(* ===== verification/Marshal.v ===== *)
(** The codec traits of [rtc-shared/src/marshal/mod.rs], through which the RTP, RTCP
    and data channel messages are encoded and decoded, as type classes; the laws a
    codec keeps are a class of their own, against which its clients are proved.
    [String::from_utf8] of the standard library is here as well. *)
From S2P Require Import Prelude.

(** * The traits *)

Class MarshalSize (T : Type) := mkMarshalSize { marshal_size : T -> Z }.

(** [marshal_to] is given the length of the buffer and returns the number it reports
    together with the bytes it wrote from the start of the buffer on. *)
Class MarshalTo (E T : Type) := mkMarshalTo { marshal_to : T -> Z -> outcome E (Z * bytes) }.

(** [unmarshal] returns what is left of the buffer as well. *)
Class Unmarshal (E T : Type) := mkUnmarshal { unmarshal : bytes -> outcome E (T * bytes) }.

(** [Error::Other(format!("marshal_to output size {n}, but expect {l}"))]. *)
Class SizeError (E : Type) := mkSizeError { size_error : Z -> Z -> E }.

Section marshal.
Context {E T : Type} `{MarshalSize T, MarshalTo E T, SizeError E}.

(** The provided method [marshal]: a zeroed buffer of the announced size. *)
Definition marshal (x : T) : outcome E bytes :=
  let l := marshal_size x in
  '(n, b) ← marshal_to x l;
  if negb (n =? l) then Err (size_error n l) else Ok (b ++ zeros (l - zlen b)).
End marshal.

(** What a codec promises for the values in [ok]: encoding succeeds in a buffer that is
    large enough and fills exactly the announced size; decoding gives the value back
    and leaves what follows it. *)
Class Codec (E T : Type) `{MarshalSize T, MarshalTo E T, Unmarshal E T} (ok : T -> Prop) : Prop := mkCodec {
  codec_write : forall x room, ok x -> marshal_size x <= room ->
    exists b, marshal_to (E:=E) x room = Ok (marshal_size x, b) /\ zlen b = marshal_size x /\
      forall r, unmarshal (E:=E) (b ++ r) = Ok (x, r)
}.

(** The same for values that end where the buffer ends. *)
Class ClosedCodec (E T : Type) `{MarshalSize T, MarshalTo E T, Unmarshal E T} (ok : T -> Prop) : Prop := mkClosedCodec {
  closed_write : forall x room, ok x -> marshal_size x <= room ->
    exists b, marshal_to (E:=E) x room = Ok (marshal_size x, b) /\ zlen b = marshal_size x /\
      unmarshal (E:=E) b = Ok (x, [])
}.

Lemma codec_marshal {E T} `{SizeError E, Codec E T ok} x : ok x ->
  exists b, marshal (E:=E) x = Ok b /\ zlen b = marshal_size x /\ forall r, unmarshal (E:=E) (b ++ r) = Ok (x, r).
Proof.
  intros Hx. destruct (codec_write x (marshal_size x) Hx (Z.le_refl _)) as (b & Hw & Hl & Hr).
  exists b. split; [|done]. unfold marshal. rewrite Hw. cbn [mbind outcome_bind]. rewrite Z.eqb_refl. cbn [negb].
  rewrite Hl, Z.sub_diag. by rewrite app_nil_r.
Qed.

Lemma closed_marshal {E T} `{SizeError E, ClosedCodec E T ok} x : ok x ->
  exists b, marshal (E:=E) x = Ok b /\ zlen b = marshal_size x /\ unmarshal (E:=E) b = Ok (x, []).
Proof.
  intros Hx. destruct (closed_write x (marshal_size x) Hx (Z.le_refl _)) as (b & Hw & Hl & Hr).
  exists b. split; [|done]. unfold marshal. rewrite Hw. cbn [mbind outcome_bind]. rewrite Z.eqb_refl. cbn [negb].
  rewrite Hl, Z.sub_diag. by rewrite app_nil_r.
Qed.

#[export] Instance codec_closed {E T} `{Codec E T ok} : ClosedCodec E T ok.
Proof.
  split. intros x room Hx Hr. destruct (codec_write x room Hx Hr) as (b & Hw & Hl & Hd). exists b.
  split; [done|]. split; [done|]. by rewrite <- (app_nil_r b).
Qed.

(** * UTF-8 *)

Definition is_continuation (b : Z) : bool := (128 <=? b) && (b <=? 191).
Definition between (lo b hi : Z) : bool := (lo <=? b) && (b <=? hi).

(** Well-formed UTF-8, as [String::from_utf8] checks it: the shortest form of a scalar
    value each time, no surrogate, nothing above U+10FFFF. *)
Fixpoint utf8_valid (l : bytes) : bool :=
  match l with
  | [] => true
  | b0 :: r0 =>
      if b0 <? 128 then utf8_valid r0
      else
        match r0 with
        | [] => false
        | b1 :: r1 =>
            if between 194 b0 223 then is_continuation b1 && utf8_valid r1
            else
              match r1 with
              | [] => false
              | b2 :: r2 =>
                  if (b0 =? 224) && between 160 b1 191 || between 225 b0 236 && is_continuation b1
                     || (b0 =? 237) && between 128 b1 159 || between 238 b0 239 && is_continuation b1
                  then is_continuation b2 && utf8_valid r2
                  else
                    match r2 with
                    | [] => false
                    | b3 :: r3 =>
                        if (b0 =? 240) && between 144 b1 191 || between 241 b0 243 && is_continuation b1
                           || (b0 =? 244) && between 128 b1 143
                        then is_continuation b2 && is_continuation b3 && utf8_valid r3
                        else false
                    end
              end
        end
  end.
++++++++
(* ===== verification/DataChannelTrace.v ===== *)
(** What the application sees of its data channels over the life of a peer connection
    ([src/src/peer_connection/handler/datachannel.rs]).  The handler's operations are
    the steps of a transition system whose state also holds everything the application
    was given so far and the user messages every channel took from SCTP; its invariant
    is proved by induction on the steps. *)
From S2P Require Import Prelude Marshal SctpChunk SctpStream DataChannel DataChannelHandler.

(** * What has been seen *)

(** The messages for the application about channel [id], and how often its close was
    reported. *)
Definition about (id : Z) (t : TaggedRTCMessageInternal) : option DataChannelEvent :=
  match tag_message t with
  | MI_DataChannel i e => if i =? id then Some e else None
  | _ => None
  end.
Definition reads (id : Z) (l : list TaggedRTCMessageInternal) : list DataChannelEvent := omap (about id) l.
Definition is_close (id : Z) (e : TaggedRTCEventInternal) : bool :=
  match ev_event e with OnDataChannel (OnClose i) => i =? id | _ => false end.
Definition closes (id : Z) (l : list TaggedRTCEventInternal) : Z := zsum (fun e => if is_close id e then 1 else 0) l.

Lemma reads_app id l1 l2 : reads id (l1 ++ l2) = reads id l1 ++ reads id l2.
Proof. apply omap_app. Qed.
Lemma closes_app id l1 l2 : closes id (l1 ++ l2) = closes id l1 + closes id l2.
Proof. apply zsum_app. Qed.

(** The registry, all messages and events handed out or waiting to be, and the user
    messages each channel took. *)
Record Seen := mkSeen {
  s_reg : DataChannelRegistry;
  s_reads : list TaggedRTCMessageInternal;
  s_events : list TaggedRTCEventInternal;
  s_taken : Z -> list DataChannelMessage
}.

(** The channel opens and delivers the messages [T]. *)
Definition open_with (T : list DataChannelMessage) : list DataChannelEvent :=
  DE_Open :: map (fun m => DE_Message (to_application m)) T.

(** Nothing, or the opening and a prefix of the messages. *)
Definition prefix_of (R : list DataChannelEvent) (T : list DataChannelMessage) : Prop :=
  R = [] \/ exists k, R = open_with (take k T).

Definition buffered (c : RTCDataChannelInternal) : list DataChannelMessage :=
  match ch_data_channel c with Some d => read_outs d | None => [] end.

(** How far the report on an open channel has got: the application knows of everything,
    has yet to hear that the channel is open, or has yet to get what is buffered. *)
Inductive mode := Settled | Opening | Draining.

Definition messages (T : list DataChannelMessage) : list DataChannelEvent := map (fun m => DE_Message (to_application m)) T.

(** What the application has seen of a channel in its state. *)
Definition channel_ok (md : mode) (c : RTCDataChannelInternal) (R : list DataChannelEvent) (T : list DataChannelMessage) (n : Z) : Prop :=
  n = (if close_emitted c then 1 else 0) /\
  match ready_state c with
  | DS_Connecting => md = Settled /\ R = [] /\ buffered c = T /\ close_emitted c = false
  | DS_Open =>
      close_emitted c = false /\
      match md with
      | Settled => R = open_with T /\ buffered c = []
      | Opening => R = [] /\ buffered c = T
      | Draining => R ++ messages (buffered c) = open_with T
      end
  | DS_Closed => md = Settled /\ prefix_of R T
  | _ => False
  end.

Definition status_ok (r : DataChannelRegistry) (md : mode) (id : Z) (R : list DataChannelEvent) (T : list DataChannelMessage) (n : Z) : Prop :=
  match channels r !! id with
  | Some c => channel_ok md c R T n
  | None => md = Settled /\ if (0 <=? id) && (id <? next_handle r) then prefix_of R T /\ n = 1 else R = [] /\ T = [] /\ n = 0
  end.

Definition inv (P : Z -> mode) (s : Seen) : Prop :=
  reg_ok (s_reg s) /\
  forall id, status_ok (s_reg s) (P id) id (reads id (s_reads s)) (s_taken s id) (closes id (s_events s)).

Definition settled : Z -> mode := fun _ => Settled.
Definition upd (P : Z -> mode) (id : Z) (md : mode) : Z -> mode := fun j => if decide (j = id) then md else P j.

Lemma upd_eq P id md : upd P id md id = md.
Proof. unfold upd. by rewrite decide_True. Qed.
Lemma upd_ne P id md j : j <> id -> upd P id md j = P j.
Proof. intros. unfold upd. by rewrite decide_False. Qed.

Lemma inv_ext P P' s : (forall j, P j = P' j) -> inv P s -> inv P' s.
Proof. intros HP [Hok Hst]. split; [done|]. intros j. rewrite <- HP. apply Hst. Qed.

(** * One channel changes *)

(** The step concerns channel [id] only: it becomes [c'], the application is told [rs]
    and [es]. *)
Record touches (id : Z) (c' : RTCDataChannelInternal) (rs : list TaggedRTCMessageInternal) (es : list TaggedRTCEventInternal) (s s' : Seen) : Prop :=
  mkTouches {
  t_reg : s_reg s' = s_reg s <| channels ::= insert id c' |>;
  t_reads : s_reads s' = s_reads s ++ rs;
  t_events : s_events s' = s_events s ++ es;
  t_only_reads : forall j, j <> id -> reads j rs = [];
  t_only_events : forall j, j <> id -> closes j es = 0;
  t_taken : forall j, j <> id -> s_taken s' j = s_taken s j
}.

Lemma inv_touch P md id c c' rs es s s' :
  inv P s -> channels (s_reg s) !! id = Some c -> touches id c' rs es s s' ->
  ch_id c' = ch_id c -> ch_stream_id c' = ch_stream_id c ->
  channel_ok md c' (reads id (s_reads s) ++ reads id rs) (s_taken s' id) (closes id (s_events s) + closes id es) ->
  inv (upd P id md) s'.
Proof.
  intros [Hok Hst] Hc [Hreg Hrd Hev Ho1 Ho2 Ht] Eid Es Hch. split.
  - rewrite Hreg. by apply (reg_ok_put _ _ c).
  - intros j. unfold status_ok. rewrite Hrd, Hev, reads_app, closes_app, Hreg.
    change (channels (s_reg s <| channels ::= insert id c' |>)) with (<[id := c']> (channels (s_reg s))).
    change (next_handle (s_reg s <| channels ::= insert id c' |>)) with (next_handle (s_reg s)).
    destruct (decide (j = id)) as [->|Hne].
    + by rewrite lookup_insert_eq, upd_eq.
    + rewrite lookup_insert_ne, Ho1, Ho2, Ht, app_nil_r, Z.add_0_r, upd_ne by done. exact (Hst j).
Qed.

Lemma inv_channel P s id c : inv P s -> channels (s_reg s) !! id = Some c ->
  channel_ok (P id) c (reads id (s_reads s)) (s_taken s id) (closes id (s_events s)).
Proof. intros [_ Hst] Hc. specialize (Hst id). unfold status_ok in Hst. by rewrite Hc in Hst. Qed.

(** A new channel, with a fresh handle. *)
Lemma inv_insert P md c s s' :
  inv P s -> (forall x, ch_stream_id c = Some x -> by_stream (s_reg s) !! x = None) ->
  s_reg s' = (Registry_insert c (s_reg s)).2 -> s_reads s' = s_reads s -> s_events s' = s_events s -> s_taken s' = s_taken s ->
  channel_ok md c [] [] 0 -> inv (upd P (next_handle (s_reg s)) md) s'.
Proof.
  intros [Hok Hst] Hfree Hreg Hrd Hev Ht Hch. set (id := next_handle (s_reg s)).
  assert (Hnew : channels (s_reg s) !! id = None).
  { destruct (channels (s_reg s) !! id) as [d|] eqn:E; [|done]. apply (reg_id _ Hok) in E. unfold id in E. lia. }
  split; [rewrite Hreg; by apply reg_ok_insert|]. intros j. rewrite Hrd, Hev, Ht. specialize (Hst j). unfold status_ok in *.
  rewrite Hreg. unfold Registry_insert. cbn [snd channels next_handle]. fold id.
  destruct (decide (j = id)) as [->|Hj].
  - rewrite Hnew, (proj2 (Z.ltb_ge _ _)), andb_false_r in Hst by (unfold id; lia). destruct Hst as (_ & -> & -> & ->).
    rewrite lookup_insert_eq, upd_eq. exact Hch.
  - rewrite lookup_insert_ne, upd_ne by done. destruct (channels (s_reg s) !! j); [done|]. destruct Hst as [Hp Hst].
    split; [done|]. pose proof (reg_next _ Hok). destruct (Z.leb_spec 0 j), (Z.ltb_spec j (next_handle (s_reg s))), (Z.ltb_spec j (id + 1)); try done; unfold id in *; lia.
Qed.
++++++++
# THE PROBLEM
Return, from the data, each line that has the word "bytes" in it.

# ANSWER BOX
    together with the bytes it wrote from the start of the buffer on. *)
Class MarshalTo (E T : Type) := mkMarshalTo { marshal_to : T -> Z -> outcome E (Z * bytes) }.
Class Unmarshal (E T : Type) := mkUnmarshal { unmarshal : bytes -> outcome E (T * bytes) }.
Definition marshal (x : T) : outcome E bytes :=
Fixpoint utf8_valid (l : bytes) : bool :=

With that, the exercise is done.